(YOUR INSTRUCTIONS) Which lines in the records below contain the word "when"? Copy each one.

(EXCERPTED DATA)
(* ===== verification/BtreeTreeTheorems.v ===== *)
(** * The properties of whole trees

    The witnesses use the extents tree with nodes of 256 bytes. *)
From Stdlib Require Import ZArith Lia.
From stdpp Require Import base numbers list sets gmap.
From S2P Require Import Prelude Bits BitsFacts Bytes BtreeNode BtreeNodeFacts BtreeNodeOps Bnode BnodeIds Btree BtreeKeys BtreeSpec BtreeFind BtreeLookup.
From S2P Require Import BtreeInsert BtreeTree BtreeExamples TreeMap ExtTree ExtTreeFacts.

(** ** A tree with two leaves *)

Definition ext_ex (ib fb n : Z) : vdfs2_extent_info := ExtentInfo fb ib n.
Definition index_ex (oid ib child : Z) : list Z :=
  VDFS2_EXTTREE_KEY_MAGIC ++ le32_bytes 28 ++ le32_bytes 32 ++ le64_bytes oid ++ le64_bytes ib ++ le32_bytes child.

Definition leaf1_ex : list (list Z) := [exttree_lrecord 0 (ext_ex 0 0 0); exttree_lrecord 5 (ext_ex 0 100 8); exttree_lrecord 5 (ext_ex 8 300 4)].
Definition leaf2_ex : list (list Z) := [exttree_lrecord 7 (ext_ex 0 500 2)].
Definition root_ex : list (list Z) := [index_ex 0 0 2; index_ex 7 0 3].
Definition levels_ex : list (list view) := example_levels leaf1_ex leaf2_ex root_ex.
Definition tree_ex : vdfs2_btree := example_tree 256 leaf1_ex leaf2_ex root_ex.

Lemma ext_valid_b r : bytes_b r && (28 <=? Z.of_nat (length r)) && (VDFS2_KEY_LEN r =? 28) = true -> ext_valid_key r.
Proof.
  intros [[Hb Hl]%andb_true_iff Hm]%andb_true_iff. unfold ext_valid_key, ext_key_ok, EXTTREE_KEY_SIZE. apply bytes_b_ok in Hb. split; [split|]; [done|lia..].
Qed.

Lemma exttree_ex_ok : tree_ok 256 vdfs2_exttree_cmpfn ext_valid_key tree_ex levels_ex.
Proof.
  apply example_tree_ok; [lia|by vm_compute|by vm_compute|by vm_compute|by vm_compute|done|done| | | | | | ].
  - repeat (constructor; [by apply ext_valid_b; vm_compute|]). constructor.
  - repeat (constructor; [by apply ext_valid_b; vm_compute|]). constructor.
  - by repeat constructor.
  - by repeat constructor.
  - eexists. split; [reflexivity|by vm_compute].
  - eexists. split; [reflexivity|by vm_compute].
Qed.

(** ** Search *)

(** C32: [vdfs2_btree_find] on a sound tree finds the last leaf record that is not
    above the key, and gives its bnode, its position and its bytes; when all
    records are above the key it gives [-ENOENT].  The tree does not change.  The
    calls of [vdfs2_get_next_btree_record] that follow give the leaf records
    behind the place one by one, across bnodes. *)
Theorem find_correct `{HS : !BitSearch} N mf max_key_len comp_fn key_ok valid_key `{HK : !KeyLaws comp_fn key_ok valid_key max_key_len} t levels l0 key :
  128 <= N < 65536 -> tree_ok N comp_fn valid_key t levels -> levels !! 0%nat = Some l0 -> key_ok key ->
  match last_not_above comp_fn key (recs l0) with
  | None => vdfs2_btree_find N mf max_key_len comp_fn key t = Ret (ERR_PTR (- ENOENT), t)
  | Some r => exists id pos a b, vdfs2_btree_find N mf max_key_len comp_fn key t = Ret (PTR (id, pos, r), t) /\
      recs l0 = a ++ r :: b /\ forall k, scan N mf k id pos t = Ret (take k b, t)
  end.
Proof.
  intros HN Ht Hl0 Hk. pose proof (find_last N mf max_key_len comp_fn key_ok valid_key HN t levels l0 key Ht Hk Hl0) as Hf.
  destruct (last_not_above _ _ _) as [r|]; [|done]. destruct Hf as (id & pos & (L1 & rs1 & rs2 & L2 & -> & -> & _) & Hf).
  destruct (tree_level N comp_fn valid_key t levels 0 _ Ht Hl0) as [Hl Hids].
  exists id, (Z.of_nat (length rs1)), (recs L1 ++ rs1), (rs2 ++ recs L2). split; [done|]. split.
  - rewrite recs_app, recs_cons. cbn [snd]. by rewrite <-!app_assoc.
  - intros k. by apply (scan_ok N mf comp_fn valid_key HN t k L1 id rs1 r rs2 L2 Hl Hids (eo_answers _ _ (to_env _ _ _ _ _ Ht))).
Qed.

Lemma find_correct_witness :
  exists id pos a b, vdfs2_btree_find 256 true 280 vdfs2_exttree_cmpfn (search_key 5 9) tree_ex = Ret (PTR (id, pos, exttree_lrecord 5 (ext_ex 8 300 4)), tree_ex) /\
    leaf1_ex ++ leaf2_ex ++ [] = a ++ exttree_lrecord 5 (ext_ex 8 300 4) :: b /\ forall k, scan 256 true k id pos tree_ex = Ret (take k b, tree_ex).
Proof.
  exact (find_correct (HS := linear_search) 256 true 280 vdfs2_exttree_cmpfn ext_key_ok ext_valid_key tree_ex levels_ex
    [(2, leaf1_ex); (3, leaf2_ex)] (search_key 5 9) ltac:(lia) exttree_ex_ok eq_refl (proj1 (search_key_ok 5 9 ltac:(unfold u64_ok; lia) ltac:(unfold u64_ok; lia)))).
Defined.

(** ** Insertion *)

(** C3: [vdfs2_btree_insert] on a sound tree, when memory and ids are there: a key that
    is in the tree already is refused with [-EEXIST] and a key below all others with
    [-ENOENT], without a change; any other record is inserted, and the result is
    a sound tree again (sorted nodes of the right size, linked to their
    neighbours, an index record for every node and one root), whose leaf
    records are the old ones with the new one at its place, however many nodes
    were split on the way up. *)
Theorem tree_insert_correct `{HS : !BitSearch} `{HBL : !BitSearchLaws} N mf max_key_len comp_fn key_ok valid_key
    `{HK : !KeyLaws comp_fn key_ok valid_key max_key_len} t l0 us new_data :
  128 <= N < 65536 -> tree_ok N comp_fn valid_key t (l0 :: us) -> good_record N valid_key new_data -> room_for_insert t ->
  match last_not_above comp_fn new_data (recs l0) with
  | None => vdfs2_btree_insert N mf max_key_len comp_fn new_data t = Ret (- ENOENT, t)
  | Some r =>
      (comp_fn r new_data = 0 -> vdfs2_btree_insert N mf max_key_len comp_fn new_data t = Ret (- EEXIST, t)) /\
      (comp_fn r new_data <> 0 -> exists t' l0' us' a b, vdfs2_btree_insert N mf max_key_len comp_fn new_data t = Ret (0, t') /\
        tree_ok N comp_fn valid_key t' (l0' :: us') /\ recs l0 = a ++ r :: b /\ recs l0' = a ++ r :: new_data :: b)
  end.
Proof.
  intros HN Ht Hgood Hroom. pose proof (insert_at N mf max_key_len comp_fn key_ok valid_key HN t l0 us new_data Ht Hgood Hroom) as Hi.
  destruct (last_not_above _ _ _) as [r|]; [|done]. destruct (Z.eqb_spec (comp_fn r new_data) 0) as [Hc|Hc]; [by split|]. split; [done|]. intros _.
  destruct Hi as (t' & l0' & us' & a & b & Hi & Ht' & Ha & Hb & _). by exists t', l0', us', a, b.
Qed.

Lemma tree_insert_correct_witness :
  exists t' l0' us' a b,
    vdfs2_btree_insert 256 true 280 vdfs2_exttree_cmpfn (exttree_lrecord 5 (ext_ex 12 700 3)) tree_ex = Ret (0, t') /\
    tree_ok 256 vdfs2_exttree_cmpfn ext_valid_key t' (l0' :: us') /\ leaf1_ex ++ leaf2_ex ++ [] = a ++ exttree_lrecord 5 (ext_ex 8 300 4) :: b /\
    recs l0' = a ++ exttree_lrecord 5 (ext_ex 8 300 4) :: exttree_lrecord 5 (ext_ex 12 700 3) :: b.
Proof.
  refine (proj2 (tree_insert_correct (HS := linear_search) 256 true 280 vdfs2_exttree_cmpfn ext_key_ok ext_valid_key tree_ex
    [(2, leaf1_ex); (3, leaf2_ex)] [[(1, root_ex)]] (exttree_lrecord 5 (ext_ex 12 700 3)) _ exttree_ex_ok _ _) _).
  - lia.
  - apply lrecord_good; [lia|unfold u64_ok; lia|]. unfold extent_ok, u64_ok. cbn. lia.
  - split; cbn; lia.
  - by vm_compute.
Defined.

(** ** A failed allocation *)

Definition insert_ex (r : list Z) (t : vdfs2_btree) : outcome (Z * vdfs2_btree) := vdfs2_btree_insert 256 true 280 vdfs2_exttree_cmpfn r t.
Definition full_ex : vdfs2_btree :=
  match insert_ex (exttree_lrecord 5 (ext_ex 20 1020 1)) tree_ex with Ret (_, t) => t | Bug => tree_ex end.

(RESULT)
    above the key, and gives its bnode, its position and its bytes; when all
(** C3: [vdfs2_btree_insert] on a sound tree, when memory and ids are there: a key that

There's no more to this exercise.